* _INSTRUCTIONS TO FOLLOW_
Your answer should hold all lines of the entries that include the word "Hself".

⁂

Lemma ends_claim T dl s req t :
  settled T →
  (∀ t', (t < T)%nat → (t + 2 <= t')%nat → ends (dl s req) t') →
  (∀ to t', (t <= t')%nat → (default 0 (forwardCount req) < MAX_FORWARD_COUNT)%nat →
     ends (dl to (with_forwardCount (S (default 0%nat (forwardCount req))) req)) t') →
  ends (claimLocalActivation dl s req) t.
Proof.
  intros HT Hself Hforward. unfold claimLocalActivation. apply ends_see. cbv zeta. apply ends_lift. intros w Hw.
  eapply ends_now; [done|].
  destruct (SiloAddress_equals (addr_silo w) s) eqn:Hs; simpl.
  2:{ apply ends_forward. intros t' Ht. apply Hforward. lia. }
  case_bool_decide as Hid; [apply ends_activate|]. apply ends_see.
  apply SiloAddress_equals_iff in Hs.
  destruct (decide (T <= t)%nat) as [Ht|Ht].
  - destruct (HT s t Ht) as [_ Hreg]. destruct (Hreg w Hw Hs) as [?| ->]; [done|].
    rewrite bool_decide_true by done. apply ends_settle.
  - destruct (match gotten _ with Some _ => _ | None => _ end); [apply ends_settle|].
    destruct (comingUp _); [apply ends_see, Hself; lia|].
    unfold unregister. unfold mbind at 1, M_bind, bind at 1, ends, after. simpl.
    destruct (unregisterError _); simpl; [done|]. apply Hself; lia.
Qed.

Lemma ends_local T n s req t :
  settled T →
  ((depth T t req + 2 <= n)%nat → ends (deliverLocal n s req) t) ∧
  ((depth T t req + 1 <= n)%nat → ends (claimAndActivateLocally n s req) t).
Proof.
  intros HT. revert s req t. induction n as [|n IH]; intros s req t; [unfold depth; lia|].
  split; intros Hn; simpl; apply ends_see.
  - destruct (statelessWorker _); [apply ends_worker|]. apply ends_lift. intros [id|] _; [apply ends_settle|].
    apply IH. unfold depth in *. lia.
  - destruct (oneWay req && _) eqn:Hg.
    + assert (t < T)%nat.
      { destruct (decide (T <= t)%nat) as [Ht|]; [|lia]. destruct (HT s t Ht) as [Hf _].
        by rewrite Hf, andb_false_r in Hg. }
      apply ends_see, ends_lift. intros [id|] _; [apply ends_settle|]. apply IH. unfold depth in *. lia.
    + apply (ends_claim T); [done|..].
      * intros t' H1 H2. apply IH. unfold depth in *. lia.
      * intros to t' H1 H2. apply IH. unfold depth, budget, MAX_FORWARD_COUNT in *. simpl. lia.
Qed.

⁂

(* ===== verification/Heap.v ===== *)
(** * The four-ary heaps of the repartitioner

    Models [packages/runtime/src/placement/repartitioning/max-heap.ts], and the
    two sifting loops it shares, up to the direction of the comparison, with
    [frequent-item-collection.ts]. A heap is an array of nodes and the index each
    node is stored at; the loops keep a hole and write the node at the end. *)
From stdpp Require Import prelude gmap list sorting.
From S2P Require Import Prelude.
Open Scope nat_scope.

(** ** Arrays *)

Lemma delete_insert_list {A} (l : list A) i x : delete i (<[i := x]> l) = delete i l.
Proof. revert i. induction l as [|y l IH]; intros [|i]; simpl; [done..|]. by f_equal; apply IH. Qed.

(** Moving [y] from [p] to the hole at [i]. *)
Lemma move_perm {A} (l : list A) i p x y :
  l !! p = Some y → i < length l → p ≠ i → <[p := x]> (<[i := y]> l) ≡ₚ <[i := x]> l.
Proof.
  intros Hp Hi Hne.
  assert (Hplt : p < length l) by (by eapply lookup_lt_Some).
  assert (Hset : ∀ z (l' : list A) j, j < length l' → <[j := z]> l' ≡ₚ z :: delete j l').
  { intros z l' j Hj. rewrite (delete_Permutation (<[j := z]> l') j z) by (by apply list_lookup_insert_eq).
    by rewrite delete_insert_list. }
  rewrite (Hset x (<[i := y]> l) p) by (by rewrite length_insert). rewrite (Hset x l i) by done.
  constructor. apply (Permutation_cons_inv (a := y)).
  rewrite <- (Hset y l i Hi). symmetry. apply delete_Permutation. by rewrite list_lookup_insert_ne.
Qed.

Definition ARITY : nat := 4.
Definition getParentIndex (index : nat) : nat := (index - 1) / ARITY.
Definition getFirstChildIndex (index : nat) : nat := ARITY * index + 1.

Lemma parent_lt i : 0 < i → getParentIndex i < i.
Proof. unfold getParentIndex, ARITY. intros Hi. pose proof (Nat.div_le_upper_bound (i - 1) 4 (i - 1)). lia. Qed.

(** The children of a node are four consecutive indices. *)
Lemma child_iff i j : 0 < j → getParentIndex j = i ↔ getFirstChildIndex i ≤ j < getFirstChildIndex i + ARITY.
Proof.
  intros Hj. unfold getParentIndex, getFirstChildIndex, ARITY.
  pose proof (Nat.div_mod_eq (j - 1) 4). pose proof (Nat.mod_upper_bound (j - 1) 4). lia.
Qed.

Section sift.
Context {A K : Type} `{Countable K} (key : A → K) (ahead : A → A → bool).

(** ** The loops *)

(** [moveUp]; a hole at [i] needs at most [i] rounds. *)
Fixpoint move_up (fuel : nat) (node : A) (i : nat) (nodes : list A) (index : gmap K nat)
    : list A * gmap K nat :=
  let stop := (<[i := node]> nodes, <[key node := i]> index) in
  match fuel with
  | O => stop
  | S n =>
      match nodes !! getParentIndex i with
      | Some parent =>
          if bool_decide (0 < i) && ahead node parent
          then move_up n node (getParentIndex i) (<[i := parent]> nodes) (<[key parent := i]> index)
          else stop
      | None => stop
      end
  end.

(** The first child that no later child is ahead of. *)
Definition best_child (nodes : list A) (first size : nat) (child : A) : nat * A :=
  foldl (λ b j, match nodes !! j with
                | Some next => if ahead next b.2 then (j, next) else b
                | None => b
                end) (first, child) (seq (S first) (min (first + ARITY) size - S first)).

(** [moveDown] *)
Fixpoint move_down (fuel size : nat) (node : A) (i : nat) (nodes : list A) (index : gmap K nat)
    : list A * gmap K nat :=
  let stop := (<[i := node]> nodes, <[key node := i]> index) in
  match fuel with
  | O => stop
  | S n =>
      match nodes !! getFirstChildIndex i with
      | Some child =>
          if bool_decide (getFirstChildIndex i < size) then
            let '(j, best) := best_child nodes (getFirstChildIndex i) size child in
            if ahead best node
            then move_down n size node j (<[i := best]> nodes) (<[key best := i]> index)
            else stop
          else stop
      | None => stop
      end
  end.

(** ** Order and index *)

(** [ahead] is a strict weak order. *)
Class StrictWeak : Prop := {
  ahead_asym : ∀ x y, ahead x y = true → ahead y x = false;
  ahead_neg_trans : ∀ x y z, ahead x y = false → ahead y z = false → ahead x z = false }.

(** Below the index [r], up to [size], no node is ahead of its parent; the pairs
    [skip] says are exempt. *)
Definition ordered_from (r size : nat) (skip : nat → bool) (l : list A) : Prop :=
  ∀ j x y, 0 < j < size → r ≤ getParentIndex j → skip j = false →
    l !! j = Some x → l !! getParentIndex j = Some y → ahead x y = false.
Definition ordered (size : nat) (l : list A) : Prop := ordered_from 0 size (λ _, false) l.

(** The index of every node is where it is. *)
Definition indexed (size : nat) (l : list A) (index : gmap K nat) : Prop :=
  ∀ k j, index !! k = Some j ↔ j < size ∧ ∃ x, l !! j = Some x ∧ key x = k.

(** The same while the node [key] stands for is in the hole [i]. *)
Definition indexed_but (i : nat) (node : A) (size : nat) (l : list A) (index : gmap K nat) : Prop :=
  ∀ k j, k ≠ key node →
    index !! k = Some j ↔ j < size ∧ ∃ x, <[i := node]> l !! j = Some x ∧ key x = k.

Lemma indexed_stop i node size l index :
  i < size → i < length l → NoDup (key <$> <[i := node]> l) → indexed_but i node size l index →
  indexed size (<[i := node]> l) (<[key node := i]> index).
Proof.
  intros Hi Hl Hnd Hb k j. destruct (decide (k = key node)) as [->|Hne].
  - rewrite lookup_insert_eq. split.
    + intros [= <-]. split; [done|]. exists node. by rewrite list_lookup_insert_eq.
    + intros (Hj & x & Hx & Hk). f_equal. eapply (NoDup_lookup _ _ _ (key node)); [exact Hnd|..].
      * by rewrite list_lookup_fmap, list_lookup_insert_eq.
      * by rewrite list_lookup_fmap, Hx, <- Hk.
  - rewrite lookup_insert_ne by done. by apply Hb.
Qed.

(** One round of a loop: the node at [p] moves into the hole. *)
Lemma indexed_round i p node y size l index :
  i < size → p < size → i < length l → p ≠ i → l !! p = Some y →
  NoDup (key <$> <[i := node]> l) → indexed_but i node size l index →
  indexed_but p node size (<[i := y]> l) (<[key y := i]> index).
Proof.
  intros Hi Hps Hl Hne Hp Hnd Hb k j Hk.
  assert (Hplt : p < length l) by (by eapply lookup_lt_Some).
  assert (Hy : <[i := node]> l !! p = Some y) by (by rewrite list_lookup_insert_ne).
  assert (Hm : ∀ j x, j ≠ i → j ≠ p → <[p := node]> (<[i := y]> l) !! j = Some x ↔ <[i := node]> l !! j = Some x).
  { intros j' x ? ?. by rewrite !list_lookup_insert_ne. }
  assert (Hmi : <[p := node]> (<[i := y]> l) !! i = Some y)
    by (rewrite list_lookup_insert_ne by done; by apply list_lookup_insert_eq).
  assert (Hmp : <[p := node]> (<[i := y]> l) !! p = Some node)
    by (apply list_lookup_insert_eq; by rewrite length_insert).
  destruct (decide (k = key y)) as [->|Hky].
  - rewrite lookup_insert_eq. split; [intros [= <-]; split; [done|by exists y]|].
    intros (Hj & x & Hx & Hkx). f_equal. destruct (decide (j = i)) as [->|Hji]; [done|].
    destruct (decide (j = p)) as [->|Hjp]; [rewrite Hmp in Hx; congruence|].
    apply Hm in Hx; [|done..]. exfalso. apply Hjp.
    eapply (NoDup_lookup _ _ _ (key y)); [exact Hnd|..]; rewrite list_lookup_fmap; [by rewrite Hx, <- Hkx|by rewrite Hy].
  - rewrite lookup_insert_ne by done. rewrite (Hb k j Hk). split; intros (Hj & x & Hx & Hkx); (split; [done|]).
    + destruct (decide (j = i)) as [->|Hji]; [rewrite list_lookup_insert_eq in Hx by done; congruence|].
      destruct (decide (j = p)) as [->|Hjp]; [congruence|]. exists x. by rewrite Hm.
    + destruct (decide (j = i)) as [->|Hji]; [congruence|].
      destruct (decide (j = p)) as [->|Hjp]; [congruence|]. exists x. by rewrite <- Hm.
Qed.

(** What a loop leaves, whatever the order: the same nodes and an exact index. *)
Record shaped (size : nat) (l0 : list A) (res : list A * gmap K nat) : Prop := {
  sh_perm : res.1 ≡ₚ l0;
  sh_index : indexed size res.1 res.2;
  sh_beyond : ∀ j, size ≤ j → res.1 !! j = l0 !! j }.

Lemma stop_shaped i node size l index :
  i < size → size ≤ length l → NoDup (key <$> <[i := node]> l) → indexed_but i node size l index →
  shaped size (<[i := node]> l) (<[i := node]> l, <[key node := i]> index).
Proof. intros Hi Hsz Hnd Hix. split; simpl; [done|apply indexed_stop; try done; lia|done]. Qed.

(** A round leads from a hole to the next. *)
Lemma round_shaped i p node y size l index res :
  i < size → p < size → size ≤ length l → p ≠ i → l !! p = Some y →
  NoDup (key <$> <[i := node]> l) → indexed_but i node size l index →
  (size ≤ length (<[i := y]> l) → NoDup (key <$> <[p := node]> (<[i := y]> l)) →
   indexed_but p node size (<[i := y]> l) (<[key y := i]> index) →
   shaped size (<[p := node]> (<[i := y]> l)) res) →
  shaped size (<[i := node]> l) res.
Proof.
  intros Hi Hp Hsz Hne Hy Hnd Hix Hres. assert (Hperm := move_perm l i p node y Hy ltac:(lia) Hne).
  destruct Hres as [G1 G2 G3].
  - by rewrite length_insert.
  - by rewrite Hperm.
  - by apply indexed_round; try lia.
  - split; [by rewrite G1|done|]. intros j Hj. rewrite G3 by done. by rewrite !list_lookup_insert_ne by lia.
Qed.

⁂

* _TASK SOLUTION_
  intros HT Hself Hforward. unfold claimLocalActivation. apply ends_see. cbv zeta. apply ends_lift. intros w Hw.
    destruct (comingUp _); [apply ends_see, Hself; lia|].
    destruct (unregisterError _); simpl; [done|]. apply Hself; lia.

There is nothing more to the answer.